EDN also contains support for date and UUID literals, the former of which is a huge pain when using JSON and needing to communicate which standard you're using and remember to encode/decode on each side of the wire.
Plus you can even write your own reader literals to enhance your data format. Aero does this well/horribly depending on your taste but it's a cool mechanism for declarative formats.
I could probably look it up myself, but does EDN support comments?
Yep, two types in fact, line comments with ; and a discard sequence - you can tag code that is read (so it must be correct), but then discarded. We have edn files that are well documented with comments.

https://github.com/edn-format/edn#comments

I thought so — then it is strictly better than JSON.
1. Objects are sets of keys

2. JS has Map/Set which allow other composite types as keys and can be converted to objects for JSON serialization then deserialize back to Map/Set.

Yeah but still you have to admit, there's quite a lot more friction and ambiguity in that approach. Do I represent a map as

    [
      ["key", "value"],
      ["otherKey", "otherValue"]
    ]  
  
or

    [
      {"key": "key", "value": "value"},
      {"key": "otherKey", "value":"otherValue"}
    ]  
or something else? And how can I distinguish between values which just happen to look like maps but are actually not maps? And what if the service I'm talking to does it differently?
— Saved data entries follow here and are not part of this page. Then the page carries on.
(** A request on the database of one worker. *)
Lemma execute_table b r p i w val m :
  reliable -> arr_get (workers p) i = Some w -> length val = 8%nat -> table r (db w) = m -> small m ->
  db w <> NULL -> be w <> NULL ->
  exists r' w', execute b r p i val = (ws ← arr_set (workers p) i w'; Some (r', set_workers p ws, (kv_step m val).2)) /\
    db w' = db w /\ be w' = be w /\ db_path w' = db_path w /\
    forall x, table r' x = if bool_decide (x = db w) then (kv_step m val).1 else table r x.
Proof.
  intros [Hput Hget] Hw Hl Ht Hs Hnull Hbe. unfold execute, kv_step. rewrite Hw. cbn [mbind option_bind].
  destruct (arr_get_in val 0) as [t Hty]; [lia|]. rewrite Hty. cbn [mbind option_bind].
  assert (forall r', (forall x, table r' x = table r x) ->
    forall x, table r' x = if bool_decide (x = db w) then m else table r x) as Hsame.
  { intros r' H' x. rewrite H'. by case_bool_decide as E; [rewrite E|]. }
  unfold KEYLEN, VALLEN. rewrite (read_at_sub val 1 4), (read_at_sub val 5 2) by lia.
  change (take (Z.to_nat 4) (drop (Z.to_nat 1) val)) with (request_key val). cbn [mbind option_bind].
  rewrite (proj2 (Z.eqb_neq _ _) Hnull), (proj2 (Z.eqb_neq _ _) Hbe). change (assert_ (negb false)) with (Some tt).
  change (assert_ (negb false && negb false)) with (Some tt). cbn [mbind option_bind].
  destruct (Z_of_byte t =? WRITE_REQ); [|destruct (Z_of_byte t =? READ_REQ)].
  - unfold handle_put. change (take (Z.to_nat 2) (drop (Z.to_nat 5) val)) with (take 2 (drop 5 val)).
    destruct (rocksdb_put r (db w) _ _ _) as [err r'] eqn:E.
    pose proof (Hput r (db w) (writeoptions p) (request_key val) (take 2 (drop 5 val))) as Herr.
    rewrite E in Herr. simpl in Herr. subst err. eexists r', _. split; [done|]. do 3 (split; [done|]). intros x.
    rewrite (put_law _ _ _ _ _ _ _ E). simpl. case_bool_decide as E2; [|done]. subst x. by rewrite Ht.
  - unfold handle_get. destruct (rocksdb_get r (db w) (request_key val)) as [[err v] r'] eqn:E.
    pose proof (Hget r (db w) (request_key val)) as Herr. rewrite E in Herr. simpl in Herr. subst err.
    apply get_law in E as (Htab & Hv). rewrite (Hv eq_refl), Ht. cbn [mbind option_bind].
    destruct (m !! request_key val) as [bs|] eqn:Hbs.
    + pose proof (Hs _ _ Hbs) as Hlen. simpl in Hlen. rewrite write_at_sub by lia. cbn [mbind option_bind].
      eexists r', _. split; [done|]. do 3 (split; [done|]). by apply Hsame.
    + cbn [mbind option_bind]. eexists r', _. split; [done|]. do 3 (split; [done|]). by apply Hsame.
  - destruct (b && _); cbn [mbind option_bind]; eexists _, _; (split; [done|]; do 3 (split; [done|])); apply Hsame; [|done].
    intros x. apply backup_law.
Qed.

Context {Y : Type} (send : Y -> Z -> Z -> option Y).

(** The stores after a request of the worker [i]. *)
Lemma stores_step c r p ms i w r' w' ws val :
  stores c r p ms -> 0 <= i < num_workers p -> length val = 8%nat ->
  arr_get (workers p) i = Some w -> db w' = db w -> be w' = be w -> db_path w' = db_path w -> arr_set (workers p) i w' = Some ws ->
  (forall x, table r' x = if bool_decide (x = db w) then (kv_step (ms i) val).1 else table r x) ->
  stores c r' (set_workers p ws) (fun j => if bool_decide (j = i) then (kv_step (ms i) val).1 else ms j).
Proof.
  intros [Hn Htab Hown] Hi Hl Hw Hdb Hbe Hpath Hws Ht. pose proof (fun j => arr_get_set _ _ _ j _ Hws) as G.
  assert (forall j u', arr_get ws j = Some u' -> exists u, arr_get (workers p) j = Some u /\ db u' = db u /\
    be u' = be u /\ db_path u' = db_path u) as Hu.
  { intros j u'. rewrite G. case_decide; [subst j; intros [= <-]; by exists w|by exists u']. }
  split; simpl.
  - by rewrite (arr_set_length _ _ _ _ Hws).
  - intros j u' Hj Hju. destruct (Hu _ _ Hju) as (u & Hju' & Edb & Ebe & Epath).
    destruct (Htab j u Hj Hju') as (T1 & T2 & T3). rewrite Edb, Ebe, Epath, Ht. destruct (decide (j = i)) as [->|Hne].
    + simplify_eq. rewrite !bool_decide_true by done. split; [done|]. split; [by apply kv_step_small|done].
    + rewrite (bool_decide_false (j = i)) by done. rewrite bool_decide_false; [done|].
      intros E. apply Hne. by eapply Hown.
  - intros j k u u' Hj Hk Hju Hku E. destruct (Hu _ _ Hju) as (v & ? & ? & _), (Hu _ _ Hku) as (v' & ? & ? & _).
    eapply Hown; [exact Hj|exact Hk|done..|congruence].
Qed.

Lemma rocksdb_deliver_runs c interval r p y worker_id inst val ms :
  let i := store_of p worker_id in
  reliable -> stores c r p ms -> 0 <= worker_id < num_workers p -> length val = 8%nat ->
  (checkpoint_due interval inst = true -> is_Some (send y i inst)) ->
  exists r' p' y', rocksdb_deliver send c interval r p y worker_id inst val = Some (r', p', y', (kv_step (ms i) val).2) /\
    (if checkpoint_due interval inst then send y i inst else Some y) = Some y' /\ num_workers p' = num_workers p /\
    stores c r' p' (fun j => if bool_decide (j = i) then (kv_step (ms i) val).1 else ms j).
Proof.
  intros i Hrel Hst Hid Hl Hsend. assert (0 <= i < num_workers p) as Hi.
  { subst i. unfold store_of. destruct (Z.eqb_spec (num_workers p) 1); lia. }
  pose proof (st_workers _ _ _ _ Hst) as [Hlen Hn]. destruct (arr_get_in (workers p) i) as [w Hw]; [lia|].
  destruct (st_table _ _ _ _ Hst i w Hi Hw) as (Ht & Hs & Hnull & Hnb & _).
  destruct (execute_table true r p i w val (ms i) Hrel Hw Hl Ht Hs Hnull Hnb) as (r1 & w1 & Hex & Hdb & Hbe & Hpath & Htab).
  destruct (arr_set_in (workers p) i w1) as [ws Hws]; [lia|]. rewrite Hws in Hex. cbn [mbind option_bind] in Hex.
  pose proof (stores_step c r p ms i w r1 w1 ws val Hst Hi Hl Hw Hdb Hbe Hpath Hws Htab) as Hst1.
  unfold rocksdb_deliver. fold i. rewrite Hex. cbn [mbind option_bind]. unfold checkpoint.
  destruct (checkpoint_due interval inst); [|by eexists _, _, _].
  destruct (Hsend eq_refl) as [y' Hy'].
  destruct (Z.eqb_spec (enable_checkpoint c) 0) as [|Hcp].
  { cbn [mbind option_bind]. rewrite Hy'. by eexists _, _, _. }
  destruct (arr_get_in ws i) as [w2 Hw2]; [rewrite (arr_set_length _ _ _ _ Hws); lia|]. cbn [set_workers workers] in *.
  destruct (st_table _ _ _ _ Hst1 i w2 Hi Hw2) as (_ & _ & _ & _ & Hpa). destruct (Hpa Hcp) as [path Hpath2].
  rewrite Hw2. cbn [mbind option_bind]. rewrite Hpath2. cbn [mbind option_bind]. rewrite Hy'. cbn [mbind option_bind].
  eexists _, _, _. split; [done|]. split; [done|]. split; [done|]. destruct Hst1 as [S1 S2 S3]. split; [done| |done].
  intros j u Hj Hju. unfold handle_checkpoint. rewrite checkpoint_law. by apply S2.
Qed.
What if I'm comparing or sorting two JSON values, don't I have to modify the equality/hashcode/ordering logic now to interpret

    [
      ["key", "value"],
      ["otherKey", "otherValue"]
    ] 
and

    [
      ["otherKey", "otherValue"],
      ["key", "value"]
    ] 
as being equal and implement a new hashcode/ordering which treats them as equal?

Quite a lot easier when this is just native to the format.

JS Map/Set use referential equality, which is pretty worthless if you aren't dealing with primitives.